B-DNA becomes unstable under superhelical stress and is able to adopt a wide range of alternative conformations including strand-separated DNA and Z-DNA. Localized sequence-dependent structural transitions are important for the regulation of biological processes such as DNA replication and transcription. To directly probe the effect of sequence on structural transitions driven by torque, we have measured the torsional response of a panel of DNA sequences using single molecule assays that employ nanosphere rotational probes to achieve high torque resolution. The responses of Z-forming d(pGpC)(n) sequences match our predictions based on a theoretical treatment of cooperative transitions in helical polymers. "Bubble" templates containing 50-100 bp mismatch regions show cooperative structural transitions similar to B-DNA, although less torque is required to disrupt strand-strand interactions. Our mechanical measurements, including direct characterization of the torsional rigidity of strand-separated DNA, establish a framework for quantitative predictions of the complex torsional response of arbitrary sequences in their biological context.
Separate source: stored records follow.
(** * Tedee API client: retry, token cache and operation polling

    A shallow embedding of the class [TedeeApiClient] and of the response
    models it uses.  Every [async] method becomes a function in a
    small state-and-exception monad over the two private fields of the
    client and a trace of what the client did to the outside world (clock
    reads, timed waits, HTTP requests with their responses).  The outside
    world is an oracle that answers each clock read and each request from
    the trace so far, so any deterministic server behaviour can be
    expressed.  Recursion by self-call and the [while] loop are fuelled. *)

From Stdlib Require Import ZArith List String Bool Lia Relations.
Import ListNotations.

Set Implicit Arguments.

(** ** Records of the HTTP API *)

(** Whatever [axios] or the runtime throws; the client never inspects it. *)
Definition Error := string.

Module Lock.
(** Modelled from the spec: models/lock.ts is not part of the sources; the
    client only reads [id] and [name]. *)
Record t := mk { id : Z; name : string }.
End Lock.

Module LockSync.
(** Modelled from the spec: models/lock-sync.ts is not part of the sources;
    a state snapshot keyed by lock id, opaque to the client. *)
Record t := mk { id : Z; state : Z }.
End LockSync.

Module DeviceActivity.
Record t := mk {
  id : Z;
  deviceId : Z;
  userId : Z;
  username : string;
  event : Z;
  source : Z;
  date : string
}.
End DeviceActivity.

(** Modelled from the spec: models/operation-status.ts is not part of the
    sources; an enumeration with the terminal value [Completed] and
    pending or other intermediate values. *)
Inductive OperationStatus :=
| Pending
| Completed
| Intermediate (code : Z).

Definition OperationStatus_eqb (a b : OperationStatus) : bool :=
  match a, b with
  | Pending, Pending => true
  | Completed, Completed => true
  | Intermediate x, Intermediate y => Z.eqb x y
  | _, _ => false
  end.

Module Operation.
(** Modelled from the spec: models/operation-response.ts is not part of the
    sources; the [result] of an operation response carries [operationId]
    and [status]. *)
Record t := mk { operationId : string; status : OperationStatus }.
End Operation.

Module TokenResponse.
(** Modelled from the spec: models/token-response.ts is not part of the
    sources; the token endpoint answers [{access_token, expires_in}]. *)
Record t := mk { access_token : string; expires_in : Z }.
End TokenResponse.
B-DNA 在超螺旋压力下变得不稳定,能够采用多种替代构象,包括链分离 DNA 和 Z-DNA。局部序列依赖性结构转变对于 DNA 复制和转录等生物过程的调控非常重要。为了直接研究序列对由扭矩驱动的结构转变的影响,我们使用单分子测定法测量了一组 DNA 序列的扭转响应,该测定法采用纳米球旋转探针来实现高扭矩分辨率。Z 形成的 d(pGpC)(n)序列的响应与我们基于螺旋聚合物中协同转变的理论处理的预测相符。含有 50-100bp 错配区域的“泡”模板显示出类似于 B-DNA 的协同结构转变,尽管破坏链间相互作用所需的扭矩较小。我们的力学测量,包括对链分离 DNA 的扭转刚度的直接表征,为在其生物环境中对任意序列的复杂扭转响应进行定量预测建立了框架。